BURBANK — Affection for the city of Burbank is a subject that’s very dear to Austin Pope.
It’s where Pope was born, raised and given an opportunity to follow his dreams on the basketball court.
Pope played in the Burbank High boys’ basketball program before heading to college in Idaho and Hawaii. That gave him a chance to go overseas and play basketball in several countries in Europe.
Pope’s devotion to his hometown and his desire to assist young athletes was evident when he spoke to about 40 participants who attended the inaugural Breakthrough Sports Basketball Camp at Luther Burbank Middle School. The camp started Monday and concluded Friday.
Pope, who graduated from Burbank in 2013, stood near center-court in the gymnasium and addressed the campers on a variety of subjects.
“My parents put me in camps when I was 4 years old, but when I was your age there weren’t any camps in Burbank,” said the 6-foot-5 “Pope, who played college basketball at North Idaho College and Chaminade University. “The whole summer was about going to basketball camps, but I had to go elsewhere to go to them.
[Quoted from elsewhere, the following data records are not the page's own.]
Lemma ticket_step_handler env step :
  WorkflowStep.action step = "create_ticket" →
  default_action_handlers env !! WorkflowStep.action step
  = Some (_handle_create_ticket env).
Proof. intros ->. apply default_handlers_create_ticket. Qed.

(** C8: a failed [ActionResult] makes [_update_incident_from_result]
    return without touching anything; and a loop turn on a ticket step
    whose ticketing call fails leaves the whole incident as it was, so an
    unset ticket id stays unset, and marks the step failed. *)
Theorem failed_result_leaves_incident_unchanged :
  (∀ step res r,
     ActionResult.success res = false →
     _update_incident_from_result step res r = (Returned tt, r))
  ∧ (∀ env i step st,
       WorkflowStep.action step = "create_ticket" →
       auto_ticketing env = true →
       call_failed (collaborator env (ticket_call (rt_incident (st_rt st)))
                      (rt_calls (st_rt st))) →
       ∃ st',
         _execute_workflow_step (default_action_handlers env) i step st
         = (Returned tt, st')
         ∧ rt_incident (st_rt st') = rt_incident (st_rt st)
         ∧ (Incident.servicenow_ticket_id (rt_incident (st_rt st)) = VNone →
            Incident.servicenow_ticket_id (rt_incident (st_rt st')) = VNone)
         ∧ ∀ s0,
             Workflow.steps (st_workflow st) !! i = Some s0 →
             ∃ s', Workflow.steps (st_workflow st') !! i = Some s'
                   ∧ WorkflowStep.status s' = "failed").
Proof.
  split; [apply update_incident_from_failed_result |].
  intros env i step st Hact Hflag Hcall.
  destruct (execute_workflow_step_eq (default_action_handlers env) i step st)
    as (res & st1 & r2 & Hstep & Hupd & Hbody).
  rewrite (execute_step_with_handler _ _ _ _ _ (ticket_step_handler env step Hact))
    in Hstep.
  cbn [st_rt st_workflow] in Hstep.
  destruct (handle_create_ticket_failure env
              (running (rt_clock (st_rt st)) step) (tick (st_rt st)) Hflag Hcall)
    as (o & r' & Hh & Hinc & Ho).
  rewrite Hh in Hstep.
  assert (Hres : ActionResult.success res = false
                 ∧ rt_incident (st_rt st1) = rt_incident (st_rt st)).
  { destruct o as [res' | e]; injection Hstep as <- <-; cbn; by rewrite ?Hinc. }
  destruct Hres as [Hfail Hinc1].
  rewrite (update_incident_from_failed_result _ _ _ Hfail) in Hupd.
  injection Hupd as <-.
  eexists. split; [exact Hbody |]. cbn [st_rt st_workflow].
  assert (Hsame : rt_incident
                    (set_rt_results
                       (<[WorkflowStep.action step:=res]>
                          (rt_results (st_rt st1)))
                       (tick (st_rt st1)))
                  = rt_incident (st_rt st)) by (cbn; exact Hinc1).
  split_and!; [exact Hsame | by rewrite Hsame |].
  intros s0 Hs0. cbn. rewrite list_lookup_alter_eq, Hs0. cbn.
  eexists. split; [reflexivity |]. cbn. by rewrite Hfail.
Qed.

Lemma failed_result_leaves_incident_unchanged_witness :
  ∃ st',
    _execute_workflow_step (default_action_handlers sample_env) 0 ticket_step
      sample_store = (Returned tt, st')
    ∧ Incident.servicenow_ticket_id (rt_incident (st_rt st')) = VNone.
Proof.
  destruct (proj2 failed_result_leaves_incident_unchanged sample_env 0
              ticket_step sample_store eq_refl eq_refl I)
    as (st' & Hrun & _ & Hid & _).
  exists st'. split; [exact Hrun | exact (Hid eq_refl)].
Defined.

(** C9: for a successful result the update rewrites the incident and
    nothing else in the runtime; the new incident is the old one with the
    ticket id, the channel id, the page id or the hypothesis replaced by
    the entry of the result data, according to the action, and the old
    one itself for any other action: outside the four whitelisted fields
    it never differs. *)
Theorem update_incident_from_result_whitelist step res r :
  ActionResult.success res = true →
  ∃ inc',
    _update_incident_from_result step res r
    = (Returned tt, set_rt_incident inc' r)
    ∧ (WorkflowStep.action step = "create_ticket" →
       inc' = Incident.set_servicenow_ticket_id
                (dict_get_or (data_or_empty (ActionResult.data res))
                   "number" VNone)
                (rt_incident r))
    ∧ (WorkflowStep.action step = "create_channel" →
       inc' = Incident.set_slack_channel_id
                (dict_get_or (data_or_empty (ActionResult.data res))
                   "channel_id" VNone)
                (rt_incident r))
    ∧ (WorkflowStep.action step = "create_postmortem" →
       inc' = Incident.set_confluence_page_id
                (dict_get_or (data_or_empty (ActionResult.data res))
                   "page_id" VNone)
                (rt_incident r))
    ∧ (WorkflowStep.action step = "generate_hypothesis" →
       inc' = Incident.set_root_cause_hypothesis
                (dict_get_or (data_or_empty (ActionResult.data res))
                   "hypothesis" VNone)
                (rt_incident r))
    ∧ (WorkflowStep.action step
         ∉ ["create_ticket"; "create_channel"; "create_postmortem";
            "generate_hypothesis"] →
       inc' = rt_incident r)
    ∧ blank_whitelisted inc' = blank_whitelisted (rt_incident r).
Proof.
  intros Hok. unfold _update_incident_from_result. rewrite Hok. cbn.
  unfold_comp.
  destruct (String.eqb_spec (WorkflowStep.action step) "create_ticket")
    as [-> | Hn1].
  { eexists. split; [reflexivity |].
    split_and!; try done. intros Hn. set_solver. }
  destruct (String.eqb_spec (WorkflowStep.action step) "create_channel")
    as [-> | Hn2].
  { eexists. split; [reflexivity |].
    split_and!; try done. intros Hn. set_solver. }
  destruct (String.eqb_spec (WorkflowStep.action step) "create_postmortem")
    as [-> | Hn3].
  { eexists. split; [reflexivity |].
    split_and!; try done. intros Hn. set_solver. }
  destruct (String.eqb_spec (WorkflowStep.action step) "generate_hypothesis")
    as [-> | Hn4].
  { eexists. split; [reflexivity |].
    split_and!; try done. intros Hn. set_solver. }
  exists (rt_incident r). split; [by destruct r |].
  split_and!; done.
Qed.

Lemma update_incident_from_result_whitelist_witness :
  ∃ inc',
    _update_incident_from_result ticket_step ticket_result sample_runtime
    = (Returned tt, set_rt_incident inc' sample_runtime)
    ∧ Incident.servicenow_ticket_id inc' = VStr "INC0012345".
Proof.
  destruct (update_incident_from_result_whitelist ticket_step ticket_result
              sample_runtime eq_refl)
    as (inc' & Hrun & Hticket & _).
  exists inc'. split; [exact Hrun |].
  rewrite (Hticket eq_refl). reflexivity.
Defined.

(** C10: with auto-ticketing off, a loop turn on a ticket step makes no
    collaborator call, files a successful result whose data is
    [{"skipped": True}], ends the step as completed (not skipped), and
    the incident update then stores [data.get("number")], that is None,
    as the ticket id, whatever it was before. *)
Theorem create_ticket_disabled_clears_ticket_id env i step st :
  auto_ticketing env = false →
  WorkflowStep.action step = "create_ticket" →
  ∃ st' res,
    _execute_workflow_step (default_action_handlers env) i step st
    = (Returned tt, st')
    ∧ rt_calls (st_rt st') = rt_calls (st_rt st)
    ∧ rt_results (st_rt st') !! "create_ticket" = Some res
    ∧ ActionResult.success res = true
    ∧ ActionResult.data res = Some [("skipped", VBool true)]
    ∧ rt_incident (st_rt st')
      = Incident.set_servicenow_ticket_id VNone (rt_incident (st_rt st))
    ∧ ∀ s0,
        Workflow.steps (st_workflow st) !! i = Some s0 →
        ∃ s', Workflow.steps (st_workflow st') !! i = Some s'
              ∧ WorkflowStep.status s' = "completed"
              ∧ WorkflowStep.status s' ≠ "skipped"
              ∧ WorkflowStep.result s' = Some [("skipped", VBool true)].
Proof.
  intros Hflag Hact.
  destruct (execute_workflow_step_eq (default_action_handlers env) i step st)
    as (res & st1 & r2 & Hstep & Hupd & Hbody).
  rewrite (execute_step_with_handler _ _ _ _ _ (ticket_step_handler env step Hact))
    in Hstep.
  rewrite (handle_create_ticket_disabled env _ _ Hflag) in Hstep.
  injection Hstep as <- <-.
  unfold _update_incident_from_result in Hupd. cbn in Hupd.
  rewrite Hact in Hupd. cbn in Hupd. unfold_comp. cbn in Hupd.
  injection Hupd as <-.
  eexists _, _. split; [exact Hbody |]. cbn. rewrite Hact.
  split_and!; [done | apply lookup_insert_eq | done | done | done |].
  intros s0 Hs0. rewrite list_lookup_alter_eq, Hs0. cbn.
  eexists. split; [reflexivity |]. done.
Qed.

Lemma create_ticket_disabled_clears_ticket_id_witness :
  ∃ st',
    _execute_workflow_step (default_action_handlers no_ticketing_env) 0
      ticket_step ticketed_store = (Returned tt, st')
    ∧ Incident.servicenow_ticket_id (rt_incident (st_rt ticketed_store))
      = VStr "INC0012345"
    ∧ Incident.servicenow_ticket_id (rt_incident (st_rt st')) = VNone
    ∧ rt_calls (st_rt st') = [].
Proof.
  destruct (create_ticket_disabled_clears_ticket_id no_ticketing_env 0
              ticket_step ticketed_store eq_refl eq_refl)
    as (st' & res & Hrun & Hcalls & _ & _ & _ & Hinc & _).
  exists st'. split_and!; [exact Hrun | reflexivity | | exact Hcalls].
  rewrite Hinc. reflexivity.
Defined.

(** ** Step status and payload after a run *)

Ltac solve_handler_data :=
  intros Hrun Hok; unfold_handler; cbn in Hrun;
  repeat (case_match; simplify_eq; cbn in *; try done; eauto);
  simplify_eq; cbn in *; eauto.

(** Every stock handler attaches a data payload to a successful result. *)
Lemma default_handlers_success_has_data env a h step r res r' :
  default_action_handlers env !! a = Some h →
  h step r = (Returned res, r') →
  ActionResult.success res = true →
  is_Some (ActionResult.data res).
Proof.
  intros Hlook. apply elem_of_list_to_map_2 in Hlook.
  repeat (apply elem_of_cons in Hlook as [Hlook | Hlook];
          [injection Hlook as -> -> |]).
  - unfold _handle_create_ticket. solve_handler_data.
  - unfold _handle_update_ticket. solve_handler_data.
  - unfold _handle_create_channel. solve_handler_data.
  - unfold _handle_notify_team. solve_handler_data.
  - unfold _handle_assemble_team. solve_handler_data.
  - unfold _handle_analyze_commits. solve_handler_data.
  - unfold _handle_gather_logs. solve_handler_data.
  - unfold _handle_create_postmortem. solve_handler_data.
  - unfold _handle_generate_hypothesis. solve_handler_data.
  - unfold _handle_search_knowledge. solve_handler_data.
  - unfold _handle_post_update. solve_handler_data.
  - by apply elem_of_nil in Hlook.
Qed.

Lemma execute_step_default_success_data env i step st res st1 :
  _execute_step (default_action_handlers env) i step st = (Returned res, st1) →
  ActionResult.success res = true →
  is_Some (ActionResult.data res).
Proof.
  rewrite execute_step_eq.
  destruct (default_action_handlers env !! WorkflowStep.action step)
    as [h |] eqn:Hlook; [| by intros [= <- <-]].
  destruct (h _ _) as [[res' | e] r'] eqn:Hrun; intros [= <- <-]; [| done].
  by eapply default_handlers_success_has_data.
Qed.

(** C5 (as amended): after a run with the stock handlers every step is
    completed when the [ActionResult] of its dispatch had [success] set
    and failed otherwise; its result payload is the data payload of that
    [ActionResult], which is present on every completed step; error text
    that was absent before the run is present only on a failed step; and
    a loop turn whose handler returns a failed [ActionResult], the ticket
    handler's included, leaves the step failed. *)
Theorem execute_workflow_step_payloads env team_members st :
  (∃ st',
     _execute_workflow (default_action_handlers env) team_members st
     = (Returned tt, st')
     ∧ Forall2
         (fun s0 s' =>
            ∃ res,
              dispatched (default_action_handlers env) s0 s' res
              ∧ WorkflowStep.status s'
                = (if ActionResult.success res then "completed" else "failed")
              ∧ WorkflowStep.result s' = ActionResult.data res
              ∧ (WorkflowStep.status s' = "completed" →
                 is_Some (WorkflowStep.result s'))
              ∧ (WorkflowStep.error s0 = None →
                 is_Some (WorkflowStep.error s') →
                 WorkflowStep.status s' = "failed"))
         (Workflow.steps (st_workflow st))
         (Workflow.steps (st_workflow st')))
  ∧ (∀ i step st0 res r',
       WorkflowStep.action step = "create_ticket" →
       _handle_create_ticket env (running (rt_clock (st_rt st0)) step)
         (tick (st_rt st0)) = (Returned res, r') →
       ActionResult.success res = false →
       ∃ st',
         _execute_workflow_step (default_action_handlers env) i step st0
         = (Returned tt, st')
         ∧ ∀ s0,
             Workflow.steps (st_workflow st0) !! i = Some s0 →
             ∃ s', Workflow.steps (st_workflow st') !! i = Some s'
                   ∧ WorkflowStep.status s' = "failed").
Proof.
  split.
  - destruct (execute_workflow_spec (default_action_handlers env)
                team_members st)
      as (st' & steps' & Hrun & _ & Hsteps & Hall).
    exists st'. split; [exact Hrun |]. rewrite Hsteps.
    eapply Forall2_impl; [exact Hall |].
    intros s0 s' (res & Hd). exists res. split; [exact Hd |].
    destruct Hd as (i & st0 & st1 & Hstep & ->). cbn.
    split_and!; [done | done | |].
    + destruct (ActionResult.success res) eqn:Hok; [| done].
      intros _. by eapply execute_step_default_success_data.
    + intros -> [e He]. done.
  - intros i step st0 res r' Hact Hh Hfail.
    destruct (execute_workflow_step_eq (default_action_handlers env) i step
                st0) as (res1 & st1 & r2 & Hstep & _ & Hbody).
    rewrite (execute_step_with_handler _ _ _ _ _
               (ticket_step_handler env step Hact)) in Hstep.
    cbn [st_rt st_workflow] in Hstep. rewrite Hh in Hstep.
    injection Hstep as <- <-.
    eexists. split; [exact Hbody |].
    intros s0 Hs0. cbn. rewrite list_lookup_alter_eq, Hs0. cbn.
    eexists. split; [reflexivity |]. cbn. by rewrite Hfail.
Qed.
“I’m not on TV, so I’ve always been the underdog. It’s about working hard and don’t be afraid to ask questions.”
Pope, a point guard, earned All-Pacific West Conference accolades at Chaminade and played professional basketball in Lithuania and Denmark last season.
Whenever Pope comes back to the Media City, he makes it a point to spend time giving back to the community. It can range from a public-speaking appearance to going over a drill at a basketball camp.
“I can talk about Burbank all of the time and I’ve loved it my whole life; I think about it quite often and I’m proud to be from here,” said Pope, who played for Vaerlose of the Basketball League in Denmark. “It’s a city with a lot to offer and the people evolve and get better at what they do. This city gave me that chance and that’s why I feel lucky that I can give something back to the city.
“I’ve spoken in the past at Burbank and Burroughs and I’ve seen some of the games. When you see them playing, they are getting the same chances that I had. It was a dream of mine and now the next group has a chance to live that dream. Just be proactive in life.”
Diego Cevallos, who has served as recreation services manager for the City of Burbank for nearly two years, said Pope has been an inspiration for the city’s youth.
“I met him earlier this year and he’s the perfect person to speak on a lot of topics,” Cevallos said. “Austin wants to help these kids and others achieve their goals, whether it’s in basketball or another career.
“It’s just his willingness to be engaged in the community and the way he appreciates the things he’d had here. You like to see people like him be an influence to kids.”
Kayla Archuleta, who attends Luther, recalled seeing Pope play against her brother, Anthony, in a couple of Burroughs-Burbank basketball contests.
Archuleta said Pope offered plenty of insight when he spoke to the camp.
“It’s easy to give up, but he doesn’t want you to do that,” Archuleta, 13, said. “You can take advantage of any opportunity out there if you want to.
“When you do the different drills at the camp, challenge yourself to do them right so you can become a better player.”